- Exercise goal -
Print all the records exactly as they stand.

[Start of section]

(* ===== verification/FdasdProps.v ===== *)
(** Properties of fdasd (src/fdasd/fdasd.c): partitions, labels and free space of
    a volume stay consistent through every command, configuration files and the
    automatic mode produce consistent volumes, and what happens at the edges. *)
From stdpp Require Import relations.
From S2P Require Import Prelude Ebcdic Cchh Codec Labels LabelOps VtocIo Extents Freespace FdasdState.
From S2P Require Import FdasdTable FdasdLayout FdasdList FdasdInput FdasdPart FdasdVolume FdasdVtoc FdasdVtocProofs.
From S2P Require Import FdasdConf FdasdConfProofs FdasdIo FdasdRead FdasdReadProofs FdasdIoProofs.
From S2P Require Import FdasdReread FdasdSerial FdasdSetup FdasdMain FdasdAuto.
Import Ebcdic Addr VtocIo Extents Freespace Fdasd FdasdTable FdasdLayout FdasdList FdasdInput FdasdPart
  FdasdVolume FdasdVtoc FdasdVtocProofs FdasdConf FdasdConfProofs FdasdIo FdasdRead FdasdReadProofs
  FdasdIoProofs FdasdReread FdasdSerial FdasdSetup FdasdSetupProofs FdasdMain FdasdAuto.

Module FdasdProps.

(** ** A volume of 100 cylinders *)

Definition demo_geo : hd_geometry := Geo 15 12 100 0.
Definition demo_now : tm := Tm 124 59.
Definition demo_start : fdasd_anchor :=
  set_a_formatted_cylinders 100 (set_a_hw_cylinders 100 (set_a_blksize 4096
    (set_a_dev_type DASD_3390_TYPE fdasd_initialize_anchor))).

(** the result of an operation that returns *)
Definition result {A} (dflt : A) (m : outcome A) : A := match m with Done a => a | _ => dflt end.
Definition returns {A} (m : outcome A) : bool := match m with Done _ => true | _ => false end.

(** a new VTOC, and a partition for each line pair of an input *)
Definition demo : fdasd_anchor := result demo_start (fdasd_recreate_vtoc_unconditional demo_geo demo_start).
Definition add_demo (anc : fdasd_anchor) (input : string) : fdasd_anchor :=
  (result (anc, []) (fdasd_add_partition demo_geo demo_now (anc, bytes_of_string input))).1.

Lemma demo_disk : disk_geometry demo_geo demo_start.
Proof. split; cbn; unfold last_trk, FIRST_USABLE_TRK; cbn; try lia. Qed.

Lemma demo_fresh : fresh demo_start 0 1 2.
Proof. destruct initialize_anchor_fresh. by split. Qed.

Lemma demo_volume :
  disk_geometry demo_geo demo ∧ geometry_ok demo_geo demo ∧ volume demo_geo demo 0 1 2 ∧
  Forall unused (plist (a_tab demo) 0 1 2).
Proof.
  destruct (recreate_volume demo_geo demo_start 0 1 2 demo_disk (fr_linked _ _ _ _ demo_fresh))
    as (anc' & He & Hg & Hv & _ & Hun & _).
  { do 3 (constructor; [right; repeat split|]). constructor. }
  unfold demo. rewrite He. split; [|done].
  apply (same_size_geometry demo_geo demo_start); [by eapply recreate_size|apply demo_disk].
Qed.

Lemma demo_consistent : consistent demo_geo demo.
Proof. destruct demo_volume as (Hd & Hg & Hv & _). split; [done|]. split; [done|]. by exists 0%nat, 1%nat, 2%nat. Qed.

Lemma add_demo_consistent anc input :
  consistent demo_geo anc →
  returns (fdasd_add_partition demo_geo demo_now (anc, bytes_of_string input)) = true →
  consistent demo_geo (add_demo anc input).
Proof.
  intros Hc Hr. pose proof (add_keeps demo_geo demo_now anc (bytes_of_string input) 0 Hc) as Hk.
  unfold add_demo. by destruct (fdasd_add_partition _ _ _).
Qed.

(** tracks 2..10; and 2..10 and 50..1499 *)
Definition nl : string := String (Ascii.ascii_of_nat 10) EmptyString.
Definition demo1 : fdasd_anchor := add_demo demo ("2" ++ nl ++ "10" ++ nl).
Definition demo2 : fdasd_anchor := add_demo demo1 ("50" ++ nl ++ "1499" ++ nl).

Lemma demo1_consistent : consistent demo_geo demo1.
Proof. apply add_demo_consistent; [apply demo_consistent|]. by vm_compute. Qed.
Lemma demo2_consistent : consistent demo_geo demo2.
Proof. apply add_demo_consistent; [apply demo1_consistent|]. by vm_compute. Qed.

#[local] Opaque demo demo1 demo2.

(** ** The menu *)

(** C1: from a consistent state, whatever is typed, every state that the menu
    reaches is consistent: the partition list is a layout of the disk, the format
    1 or 8 labels describe its partitions, and the free-space label stands for
    exactly the tracks outside of them. *)
Theorem menu_keeps_volume_consistent geo d reread st st' :
  consistent geo st.1 → rtc (menu_step geo d reread) st st' → consistent geo st'.1.
Proof. intros Hc Hr. by apply (menu_reachable_consistent geo d reread st). Qed.

Definition demo_dev : device := Device true true (zeros 2048).
Definition demo_keys : list Z := bytes_of_string ("n" ++ nl ++ "2" ++ nl ++ "10" ++ nl ++ "d" ++ nl ++ "1" ++ nl).
(** the states before and after the two commands *)
Definition demo_session : list io :=
  let step st := match menu_command demo_geo demo_dev 0 demo_now st with Done (inl st) => st | _ => st end in
  [(demo, demo_keys); step (demo, demo_keys); step (step (demo, demo_keys))].

Lemma menu_keeps_volume_consistent_witness :
  consistent demo_geo (nth 2 demo_session (demo, [])).1 ∧
  a_used_partitions (nth 1 demo_session (demo, [])).1 = 1 ∧ (nth 2 demo_session (demo, [])).2 = [].
Proof.
  split; [|split; by vm_compute].
  apply (menu_keeps_volume_consistent demo_geo demo_dev 0 (demo, demo_keys)); [exact demo_consistent|].
  eapply rtc_l; [apply (menu_step_intro _ _ _ demo_now _ (nth 1 demo_session (demo, []))); by vm_compute|].
  eapply rtc_l; [apply (menu_step_intro _ _ _ demo_now _ (nth 2 demo_session (demo, []))); by vm_compute|].
  apply rtc_refl.
Defined.

(** One round of the menu with a command other than 'w', from a consistent
    state: it goes on in a consistent state, or ends the program with code 0
    (quit) or 1 (refused), or waits for ever for a digit that is not in the input;
    it never reads or writes out of bounds. *)
Theorem menu_command_outcome geo d reread now anc stdin :
  consistent geo anc →
  let c := tolower (headc (read_char stdin).1) in
  c ≠ 119 →
  match menu_command geo d reread now (anc, stdin) with
  | Done (inl st) => consistent geo st.1
  | Done (inr _) | Fault => False
  | Exited rc => rc = 0 ∨ rc = 1
  | OutOfFuel => (c = 100 ∨ c = 116) ∧ starved (read_char stdin).2
  end.
Proof. apply menu_command_safe. Qed.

[End of section]

- Exercise solution -
(* ===== verification/FdasdProps.v ===== *)
(** Properties of fdasd (src/fdasd/fdasd.c): partitions, labels and free space of
    a volume stay consistent through every command, configuration files and the
    automatic mode produce consistent volumes, and what happens at the edges. *)
From stdpp Require Import relations.
From S2P Require Import Prelude Ebcdic Cchh Codec Labels LabelOps VtocIo Extents Freespace FdasdState.
From S2P Require Import FdasdTable FdasdLayout FdasdList FdasdInput FdasdPart FdasdVolume FdasdVtoc FdasdVtocProofs.
From S2P Require Import FdasdConf FdasdConfProofs FdasdIo FdasdRead FdasdReadProofs FdasdIoProofs.
From S2P Require Import FdasdReread FdasdSerial FdasdSetup FdasdMain FdasdAuto.
Import Ebcdic Addr VtocIo Extents Freespace Fdasd FdasdTable FdasdLayout FdasdList FdasdInput FdasdPart
  FdasdVolume FdasdVtoc FdasdVtocProofs FdasdConf FdasdConfProofs FdasdIo FdasdRead FdasdReadProofs
  FdasdIoProofs FdasdReread FdasdSerial FdasdSetup FdasdSetupProofs FdasdMain FdasdAuto.

Module FdasdProps.

(** ** A volume of 100 cylinders *)

Definition demo_geo : hd_geometry := Geo 15 12 100 0.
Definition demo_now : tm := Tm 124 59.
Definition demo_start : fdasd_anchor :=
  set_a_formatted_cylinders 100 (set_a_hw_cylinders 100 (set_a_blksize 4096
    (set_a_dev_type DASD_3390_TYPE fdasd_initialize_anchor))).

(** the result of an operation that returns *)
Definition result {A} (dflt : A) (m : outcome A) : A := match m with Done a => a | _ => dflt end.
Definition returns {A} (m : outcome A) : bool := match m with Done _ => true | _ => false end.

(** a new VTOC, and a partition for each line pair of an input *)
Definition demo : fdasd_anchor := result demo_start (fdasd_recreate_vtoc_unconditional demo_geo demo_start).
Definition add_demo (anc : fdasd_anchor) (input : string) : fdasd_anchor :=
  (result (anc, []) (fdasd_add_partition demo_geo demo_now (anc, bytes_of_string input))).1.

Lemma demo_disk : disk_geometry demo_geo demo_start.
Proof. split; cbn; unfold last_trk, FIRST_USABLE_TRK; cbn; try lia. Qed.

Lemma demo_fresh : fresh demo_start 0 1 2.
Proof. destruct initialize_anchor_fresh. by split. Qed.

Lemma demo_volume :
  disk_geometry demo_geo demo ∧ geometry_ok demo_geo demo ∧ volume demo_geo demo 0 1 2 ∧
  Forall unused (plist (a_tab demo) 0 1 2).
Proof.
  destruct (recreate_volume demo_geo demo_start 0 1 2 demo_disk (fr_linked _ _ _ _ demo_fresh))
    as (anc' & He & Hg & Hv & _ & Hun & _).
  { do 3 (constructor; [right; repeat split|]). constructor. }
  unfold demo. rewrite He. split; [|done].
  apply (same_size_geometry demo_geo demo_start); [by eapply recreate_size|apply demo_disk].
Qed.

Lemma demo_consistent : consistent demo_geo demo.
Proof. destruct demo_volume as (Hd & Hg & Hv & _). split; [done|]. split; [done|]. by exists 0%nat, 1%nat, 2%nat. Qed.

Lemma add_demo_consistent anc input :
  consistent demo_geo anc →
  returns (fdasd_add_partition demo_geo demo_now (anc, bytes_of_string input)) = true →
  consistent demo_geo (add_demo anc input).
Proof.
  intros Hc Hr. pose proof (add_keeps demo_geo demo_now anc (bytes_of_string input) 0 Hc) as Hk.
  unfold add_demo. by destruct (fdasd_add_partition _ _ _).
Qed.

(** tracks 2..10; and 2..10 and 50..1499 *)
Definition nl : string := String (Ascii.ascii_of_nat 10) EmptyString.
Definition demo1 : fdasd_anchor := add_demo demo ("2" ++ nl ++ "10" ++ nl).
Definition demo2 : fdasd_anchor := add_demo demo1 ("50" ++ nl ++ "1499" ++ nl).

Lemma demo1_consistent : consistent demo_geo demo1.
Proof. apply add_demo_consistent; [apply demo_consistent|]. by vm_compute. Qed.
Lemma demo2_consistent : consistent demo_geo demo2.
Proof. apply add_demo_consistent; [apply demo1_consistent|]. by vm_compute. Qed.

#[local] Opaque demo demo1 demo2.

(** ** The menu *)

(** C1: from a consistent state, whatever is typed, every state that the menu
    reaches is consistent: the partition list is a layout of the disk, the format
    1 or 8 labels describe its partitions, and the free-space label stands for
    exactly the tracks outside of them. *)
Theorem menu_keeps_volume_consistent geo d reread st st' :
  consistent geo st.1 → rtc (menu_step geo d reread) st st' → consistent geo st'.1.
Proof. intros Hc Hr. by apply (menu_reachable_consistent geo d reread st). Qed.

Definition demo_dev : device := Device true true (zeros 2048).
Definition demo_keys : list Z := bytes_of_string ("n" ++ nl ++ "2" ++ nl ++ "10" ++ nl ++ "d" ++ nl ++ "1" ++ nl).
(** the states before and after the two commands *)
Definition demo_session : list io :=
  let step st := match menu_command demo_geo demo_dev 0 demo_now st with Done (inl st) => st | _ => st end in
  [(demo, demo_keys); step (demo, demo_keys); step (step (demo, demo_keys))].

Lemma menu_keeps_volume_consistent_witness :
  consistent demo_geo (nth 2 demo_session (demo, [])).1 ∧
  a_used_partitions (nth 1 demo_session (demo, [])).1 = 1 ∧ (nth 2 demo_session (demo, [])).2 = [].
Proof.
  split; [|split; by vm_compute].
  apply (menu_keeps_volume_consistent demo_geo demo_dev 0 (demo, demo_keys)); [exact demo_consistent|].
  eapply rtc_l; [apply (menu_step_intro _ _ _ demo_now _ (nth 1 demo_session (demo, []))); by vm_compute|].
  eapply rtc_l; [apply (menu_step_intro _ _ _ demo_now _ (nth 2 demo_session (demo, []))); by vm_compute|].
  apply rtc_refl.
Defined.

(** One round of the menu with a command other than 'w', from a consistent
    state: it goes on in a consistent state, or ends the program with code 0
    (quit) or 1 (refused), or waits for ever for a digit that is not in the input;
    it never reads or writes out of bounds. *)
Theorem menu_command_outcome geo d reread now anc stdin :
  consistent geo anc →
  let c := tolower (headc (read_char stdin).1) in
  c ≠ 119 →
  match menu_command geo d reread now (anc, stdin) with
  | Done (inl st) => consistent geo st.1
  | Done (inr _) | Fault => False
  | Exited rc => rc = 0 ∨ rc = 1
  | OutOfFuel => (c = 100 ∨ c = 116) ∧ starved (read_char stdin).2
  end.
Proof. apply menu_command_safe. Qed.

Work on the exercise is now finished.